[RECORDS SUPPLIED Boundary: Start]
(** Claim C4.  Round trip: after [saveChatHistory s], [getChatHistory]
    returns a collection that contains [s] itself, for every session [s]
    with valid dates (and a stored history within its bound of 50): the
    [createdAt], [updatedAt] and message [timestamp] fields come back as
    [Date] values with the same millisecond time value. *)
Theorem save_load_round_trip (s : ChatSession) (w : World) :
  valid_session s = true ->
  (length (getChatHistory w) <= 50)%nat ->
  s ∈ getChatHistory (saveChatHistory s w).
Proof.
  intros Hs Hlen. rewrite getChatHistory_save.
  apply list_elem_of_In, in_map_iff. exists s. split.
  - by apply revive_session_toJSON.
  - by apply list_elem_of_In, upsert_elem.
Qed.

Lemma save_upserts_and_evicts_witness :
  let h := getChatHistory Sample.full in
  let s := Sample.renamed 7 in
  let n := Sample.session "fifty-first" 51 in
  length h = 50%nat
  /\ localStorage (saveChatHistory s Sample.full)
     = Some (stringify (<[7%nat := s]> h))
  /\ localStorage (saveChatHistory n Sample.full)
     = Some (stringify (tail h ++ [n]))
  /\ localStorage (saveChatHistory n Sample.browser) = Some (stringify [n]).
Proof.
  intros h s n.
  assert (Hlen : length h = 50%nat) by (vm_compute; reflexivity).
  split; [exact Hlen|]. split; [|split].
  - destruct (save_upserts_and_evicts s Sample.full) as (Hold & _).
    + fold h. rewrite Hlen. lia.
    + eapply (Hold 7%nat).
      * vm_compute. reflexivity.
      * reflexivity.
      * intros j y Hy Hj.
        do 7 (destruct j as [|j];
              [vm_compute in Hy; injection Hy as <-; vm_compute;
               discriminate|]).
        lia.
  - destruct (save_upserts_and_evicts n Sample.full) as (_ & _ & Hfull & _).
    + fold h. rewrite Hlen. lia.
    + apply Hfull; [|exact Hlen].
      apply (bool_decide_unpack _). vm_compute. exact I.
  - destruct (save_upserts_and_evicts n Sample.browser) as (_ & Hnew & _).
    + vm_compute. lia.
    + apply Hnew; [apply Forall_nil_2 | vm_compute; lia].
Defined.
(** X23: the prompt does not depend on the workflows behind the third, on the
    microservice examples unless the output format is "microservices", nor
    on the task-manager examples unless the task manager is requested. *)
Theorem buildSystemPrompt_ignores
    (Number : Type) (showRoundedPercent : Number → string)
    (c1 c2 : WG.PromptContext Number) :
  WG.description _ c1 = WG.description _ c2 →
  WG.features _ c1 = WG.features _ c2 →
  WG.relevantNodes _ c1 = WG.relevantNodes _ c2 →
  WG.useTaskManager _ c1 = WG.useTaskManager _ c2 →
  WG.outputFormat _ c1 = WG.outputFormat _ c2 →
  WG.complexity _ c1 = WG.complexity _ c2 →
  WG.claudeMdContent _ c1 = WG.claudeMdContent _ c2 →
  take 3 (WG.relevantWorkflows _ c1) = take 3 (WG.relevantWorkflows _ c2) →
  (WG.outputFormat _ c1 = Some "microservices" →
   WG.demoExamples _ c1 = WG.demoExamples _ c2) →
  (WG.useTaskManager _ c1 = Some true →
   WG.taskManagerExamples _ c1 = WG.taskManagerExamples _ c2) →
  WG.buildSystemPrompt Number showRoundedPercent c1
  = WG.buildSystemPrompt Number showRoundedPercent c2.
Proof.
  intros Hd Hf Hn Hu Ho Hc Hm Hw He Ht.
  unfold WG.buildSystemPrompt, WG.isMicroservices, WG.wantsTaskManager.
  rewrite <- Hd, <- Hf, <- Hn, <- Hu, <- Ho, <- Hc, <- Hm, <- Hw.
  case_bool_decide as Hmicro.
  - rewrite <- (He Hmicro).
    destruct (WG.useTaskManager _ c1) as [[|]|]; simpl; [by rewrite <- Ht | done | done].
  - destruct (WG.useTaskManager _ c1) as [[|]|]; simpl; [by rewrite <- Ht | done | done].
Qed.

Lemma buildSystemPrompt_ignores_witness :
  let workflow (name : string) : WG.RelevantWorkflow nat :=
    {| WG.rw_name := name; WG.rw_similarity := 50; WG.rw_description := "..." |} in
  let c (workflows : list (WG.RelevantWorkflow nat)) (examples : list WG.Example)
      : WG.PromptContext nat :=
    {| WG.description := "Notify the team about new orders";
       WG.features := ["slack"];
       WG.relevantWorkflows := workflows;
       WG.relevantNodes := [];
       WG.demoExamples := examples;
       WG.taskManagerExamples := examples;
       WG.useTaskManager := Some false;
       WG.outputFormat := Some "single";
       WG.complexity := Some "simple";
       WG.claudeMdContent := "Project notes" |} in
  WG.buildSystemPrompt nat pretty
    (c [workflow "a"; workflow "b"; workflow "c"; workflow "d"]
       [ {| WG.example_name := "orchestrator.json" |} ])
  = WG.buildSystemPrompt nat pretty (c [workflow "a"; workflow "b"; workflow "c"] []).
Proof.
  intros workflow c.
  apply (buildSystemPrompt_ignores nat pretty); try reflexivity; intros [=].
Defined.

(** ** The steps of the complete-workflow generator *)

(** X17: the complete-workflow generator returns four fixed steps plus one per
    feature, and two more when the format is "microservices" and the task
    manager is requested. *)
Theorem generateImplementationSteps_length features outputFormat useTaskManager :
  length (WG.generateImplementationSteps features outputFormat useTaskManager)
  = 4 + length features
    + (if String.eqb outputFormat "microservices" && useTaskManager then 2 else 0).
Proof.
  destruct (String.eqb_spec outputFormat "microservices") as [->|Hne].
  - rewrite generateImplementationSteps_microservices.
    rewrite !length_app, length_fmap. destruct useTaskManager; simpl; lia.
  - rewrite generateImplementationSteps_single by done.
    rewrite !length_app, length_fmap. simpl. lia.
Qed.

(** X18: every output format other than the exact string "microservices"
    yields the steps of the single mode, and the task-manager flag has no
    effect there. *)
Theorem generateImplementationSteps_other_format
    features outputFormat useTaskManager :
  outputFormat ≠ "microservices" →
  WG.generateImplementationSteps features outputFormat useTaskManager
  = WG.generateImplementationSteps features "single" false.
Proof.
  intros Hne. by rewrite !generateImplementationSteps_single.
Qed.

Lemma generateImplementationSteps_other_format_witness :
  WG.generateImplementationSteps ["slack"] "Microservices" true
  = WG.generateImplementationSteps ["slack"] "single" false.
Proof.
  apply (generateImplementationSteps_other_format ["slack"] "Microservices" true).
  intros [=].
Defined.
[RECORDS SUPPLIED Boundary: End]
[RECORDS SUPPLIED Boundary: Start]
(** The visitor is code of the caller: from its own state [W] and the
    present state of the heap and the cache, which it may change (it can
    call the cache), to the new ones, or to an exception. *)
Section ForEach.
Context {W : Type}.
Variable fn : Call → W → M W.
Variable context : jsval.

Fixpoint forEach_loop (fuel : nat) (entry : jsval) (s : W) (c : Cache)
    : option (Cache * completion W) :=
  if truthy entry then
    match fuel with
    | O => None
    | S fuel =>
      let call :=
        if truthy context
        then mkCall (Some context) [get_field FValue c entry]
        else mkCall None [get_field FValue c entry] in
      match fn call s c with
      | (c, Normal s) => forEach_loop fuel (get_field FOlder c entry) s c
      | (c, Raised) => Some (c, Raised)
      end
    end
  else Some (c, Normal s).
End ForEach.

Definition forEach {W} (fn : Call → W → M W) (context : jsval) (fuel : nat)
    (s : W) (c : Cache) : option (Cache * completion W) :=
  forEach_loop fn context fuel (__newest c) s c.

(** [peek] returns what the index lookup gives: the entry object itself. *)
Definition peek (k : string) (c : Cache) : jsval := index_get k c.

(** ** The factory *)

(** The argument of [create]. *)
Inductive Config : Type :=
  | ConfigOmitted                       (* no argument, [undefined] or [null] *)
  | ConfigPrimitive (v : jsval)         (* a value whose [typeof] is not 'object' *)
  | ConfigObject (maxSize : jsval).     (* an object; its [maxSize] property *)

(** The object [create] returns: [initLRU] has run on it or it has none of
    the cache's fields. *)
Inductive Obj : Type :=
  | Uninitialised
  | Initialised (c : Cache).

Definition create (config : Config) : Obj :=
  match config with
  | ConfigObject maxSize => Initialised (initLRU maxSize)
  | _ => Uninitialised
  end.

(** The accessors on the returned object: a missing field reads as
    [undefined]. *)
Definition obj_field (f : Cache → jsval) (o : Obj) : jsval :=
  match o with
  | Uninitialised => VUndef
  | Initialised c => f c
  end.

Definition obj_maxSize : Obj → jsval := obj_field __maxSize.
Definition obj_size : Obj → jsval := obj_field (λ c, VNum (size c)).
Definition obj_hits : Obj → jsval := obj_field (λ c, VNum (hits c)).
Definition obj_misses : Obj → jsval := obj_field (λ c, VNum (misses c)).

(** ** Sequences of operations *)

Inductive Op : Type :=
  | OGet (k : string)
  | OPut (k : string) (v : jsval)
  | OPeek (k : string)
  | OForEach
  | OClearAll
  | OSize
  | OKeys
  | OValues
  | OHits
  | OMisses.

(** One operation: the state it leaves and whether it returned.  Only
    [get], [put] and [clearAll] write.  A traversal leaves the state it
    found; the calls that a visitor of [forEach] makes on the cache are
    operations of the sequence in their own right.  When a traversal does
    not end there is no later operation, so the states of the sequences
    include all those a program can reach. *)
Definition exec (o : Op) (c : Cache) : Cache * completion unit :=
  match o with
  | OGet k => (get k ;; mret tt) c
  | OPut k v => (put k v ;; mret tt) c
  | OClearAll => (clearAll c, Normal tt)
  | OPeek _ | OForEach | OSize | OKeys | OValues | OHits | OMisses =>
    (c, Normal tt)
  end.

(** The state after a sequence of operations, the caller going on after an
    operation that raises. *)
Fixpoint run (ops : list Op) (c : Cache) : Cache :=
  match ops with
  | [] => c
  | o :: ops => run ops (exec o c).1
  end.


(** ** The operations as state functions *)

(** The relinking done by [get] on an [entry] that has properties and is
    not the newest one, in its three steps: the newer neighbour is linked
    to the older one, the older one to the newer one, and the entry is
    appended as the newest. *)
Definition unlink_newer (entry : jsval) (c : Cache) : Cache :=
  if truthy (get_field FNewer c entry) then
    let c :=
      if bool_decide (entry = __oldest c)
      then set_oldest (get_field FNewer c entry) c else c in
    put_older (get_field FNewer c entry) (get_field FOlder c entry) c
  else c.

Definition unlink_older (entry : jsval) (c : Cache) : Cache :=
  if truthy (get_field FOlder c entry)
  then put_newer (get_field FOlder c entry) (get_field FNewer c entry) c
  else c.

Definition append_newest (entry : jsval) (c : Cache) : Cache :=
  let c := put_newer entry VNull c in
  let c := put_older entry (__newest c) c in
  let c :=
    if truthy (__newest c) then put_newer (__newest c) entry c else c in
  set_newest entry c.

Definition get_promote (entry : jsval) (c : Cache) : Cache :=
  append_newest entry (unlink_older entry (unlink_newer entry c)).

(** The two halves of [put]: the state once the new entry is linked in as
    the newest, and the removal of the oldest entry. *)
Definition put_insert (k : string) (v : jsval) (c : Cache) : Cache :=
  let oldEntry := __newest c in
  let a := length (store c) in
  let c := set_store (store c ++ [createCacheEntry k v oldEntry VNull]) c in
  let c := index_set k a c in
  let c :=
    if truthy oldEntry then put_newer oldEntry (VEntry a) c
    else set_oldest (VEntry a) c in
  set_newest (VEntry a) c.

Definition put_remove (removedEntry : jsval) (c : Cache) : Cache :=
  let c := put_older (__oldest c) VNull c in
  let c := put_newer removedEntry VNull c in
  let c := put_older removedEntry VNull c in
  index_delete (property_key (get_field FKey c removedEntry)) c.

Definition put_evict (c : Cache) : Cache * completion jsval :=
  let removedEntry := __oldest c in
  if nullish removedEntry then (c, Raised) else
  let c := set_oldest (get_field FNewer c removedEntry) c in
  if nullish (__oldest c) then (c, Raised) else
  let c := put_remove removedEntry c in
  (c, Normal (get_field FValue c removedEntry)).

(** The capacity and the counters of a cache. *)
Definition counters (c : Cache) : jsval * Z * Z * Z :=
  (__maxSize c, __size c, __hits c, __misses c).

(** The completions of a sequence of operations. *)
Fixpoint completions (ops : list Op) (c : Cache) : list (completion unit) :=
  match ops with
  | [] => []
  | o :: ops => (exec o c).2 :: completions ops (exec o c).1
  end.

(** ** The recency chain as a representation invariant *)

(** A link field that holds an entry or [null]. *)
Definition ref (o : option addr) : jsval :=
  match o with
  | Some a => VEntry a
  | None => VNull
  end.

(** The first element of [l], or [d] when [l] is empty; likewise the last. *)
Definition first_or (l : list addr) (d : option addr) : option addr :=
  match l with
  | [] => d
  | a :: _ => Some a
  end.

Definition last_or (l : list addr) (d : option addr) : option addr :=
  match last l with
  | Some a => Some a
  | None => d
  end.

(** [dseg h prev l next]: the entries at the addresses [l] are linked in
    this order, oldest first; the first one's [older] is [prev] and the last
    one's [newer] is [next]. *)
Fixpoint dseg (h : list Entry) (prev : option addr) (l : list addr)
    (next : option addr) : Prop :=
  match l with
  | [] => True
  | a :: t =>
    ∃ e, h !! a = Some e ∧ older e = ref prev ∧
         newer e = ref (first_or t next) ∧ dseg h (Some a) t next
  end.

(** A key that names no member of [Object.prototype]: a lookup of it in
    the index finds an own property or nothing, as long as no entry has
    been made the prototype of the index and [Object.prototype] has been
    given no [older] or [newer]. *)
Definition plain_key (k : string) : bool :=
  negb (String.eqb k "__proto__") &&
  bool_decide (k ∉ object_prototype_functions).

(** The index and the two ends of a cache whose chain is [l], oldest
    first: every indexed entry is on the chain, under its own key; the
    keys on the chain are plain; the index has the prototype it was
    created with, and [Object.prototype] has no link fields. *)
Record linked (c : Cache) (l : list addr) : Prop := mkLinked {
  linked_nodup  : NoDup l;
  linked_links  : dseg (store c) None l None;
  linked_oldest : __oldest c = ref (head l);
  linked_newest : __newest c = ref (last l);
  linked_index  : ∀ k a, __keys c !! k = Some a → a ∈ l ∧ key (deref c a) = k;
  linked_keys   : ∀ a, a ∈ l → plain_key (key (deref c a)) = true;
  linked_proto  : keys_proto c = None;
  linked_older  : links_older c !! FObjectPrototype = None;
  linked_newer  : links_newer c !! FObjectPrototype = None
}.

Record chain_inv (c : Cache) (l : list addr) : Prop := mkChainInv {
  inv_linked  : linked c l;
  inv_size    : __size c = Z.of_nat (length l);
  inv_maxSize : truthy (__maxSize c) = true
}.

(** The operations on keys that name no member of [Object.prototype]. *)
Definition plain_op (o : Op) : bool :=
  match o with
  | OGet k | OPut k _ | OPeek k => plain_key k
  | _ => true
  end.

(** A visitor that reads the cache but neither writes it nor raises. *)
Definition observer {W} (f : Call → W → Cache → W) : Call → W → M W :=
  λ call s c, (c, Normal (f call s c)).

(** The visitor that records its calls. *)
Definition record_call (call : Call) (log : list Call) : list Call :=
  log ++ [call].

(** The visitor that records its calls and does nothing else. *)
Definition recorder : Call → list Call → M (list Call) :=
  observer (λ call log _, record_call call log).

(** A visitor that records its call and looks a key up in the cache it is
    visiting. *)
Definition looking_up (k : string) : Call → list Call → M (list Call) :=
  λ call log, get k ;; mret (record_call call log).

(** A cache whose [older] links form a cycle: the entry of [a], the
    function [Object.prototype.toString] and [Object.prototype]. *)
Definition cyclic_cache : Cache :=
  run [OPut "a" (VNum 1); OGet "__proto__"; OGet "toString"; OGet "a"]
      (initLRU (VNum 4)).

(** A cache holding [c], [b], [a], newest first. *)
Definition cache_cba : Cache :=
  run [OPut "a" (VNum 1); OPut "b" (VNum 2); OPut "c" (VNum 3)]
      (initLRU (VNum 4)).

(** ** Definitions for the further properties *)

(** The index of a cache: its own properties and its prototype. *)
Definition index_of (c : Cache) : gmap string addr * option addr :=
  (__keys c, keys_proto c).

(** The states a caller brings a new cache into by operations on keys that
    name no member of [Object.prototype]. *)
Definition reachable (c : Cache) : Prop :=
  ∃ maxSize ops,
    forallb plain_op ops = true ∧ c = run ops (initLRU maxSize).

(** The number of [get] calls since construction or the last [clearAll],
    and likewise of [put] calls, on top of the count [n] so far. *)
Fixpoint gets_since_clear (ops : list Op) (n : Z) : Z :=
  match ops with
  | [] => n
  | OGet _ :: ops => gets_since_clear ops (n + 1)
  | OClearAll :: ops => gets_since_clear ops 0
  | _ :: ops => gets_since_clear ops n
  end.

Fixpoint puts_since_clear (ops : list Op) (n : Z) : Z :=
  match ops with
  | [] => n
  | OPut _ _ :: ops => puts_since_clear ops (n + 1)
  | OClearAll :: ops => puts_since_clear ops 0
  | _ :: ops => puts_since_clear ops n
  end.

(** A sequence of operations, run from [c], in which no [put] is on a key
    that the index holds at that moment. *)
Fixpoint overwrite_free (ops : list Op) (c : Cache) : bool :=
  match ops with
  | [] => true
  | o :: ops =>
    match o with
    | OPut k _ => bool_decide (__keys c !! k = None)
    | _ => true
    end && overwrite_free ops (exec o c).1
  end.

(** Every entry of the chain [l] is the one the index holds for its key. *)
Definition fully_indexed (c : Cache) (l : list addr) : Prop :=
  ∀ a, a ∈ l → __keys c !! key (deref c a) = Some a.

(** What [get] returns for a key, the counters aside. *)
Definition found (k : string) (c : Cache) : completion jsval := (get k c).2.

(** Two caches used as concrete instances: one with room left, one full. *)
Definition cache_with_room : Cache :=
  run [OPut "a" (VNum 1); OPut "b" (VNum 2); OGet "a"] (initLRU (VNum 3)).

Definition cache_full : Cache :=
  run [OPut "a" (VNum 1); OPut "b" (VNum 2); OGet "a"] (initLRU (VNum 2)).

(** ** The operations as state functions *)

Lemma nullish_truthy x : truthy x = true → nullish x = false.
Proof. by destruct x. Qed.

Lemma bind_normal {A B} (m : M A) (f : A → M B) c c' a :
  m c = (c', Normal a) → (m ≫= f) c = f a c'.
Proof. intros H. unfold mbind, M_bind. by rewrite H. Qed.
[RECORDS SUPPLIED Boundary: End]
ACTION ITEM:
All lines above from the one containing "a)) = true;" to the one containing "Record chain_inv (c" must be repeated exactly, both lines included, and no others.

ANSWER BOX:
  linked_keys   : ∀ a, a ∈ l → plain_key (key (deref c a)) = true;
  linked_proto  : keys_proto c = None;
  linked_older  : links_older c !! FObjectPrototype = None;
  linked_newer  : links_newer c !! FObjectPrototype = None
}.

Record chain_inv (c : Cache) (l : list addr) : Prop := mkChainInv {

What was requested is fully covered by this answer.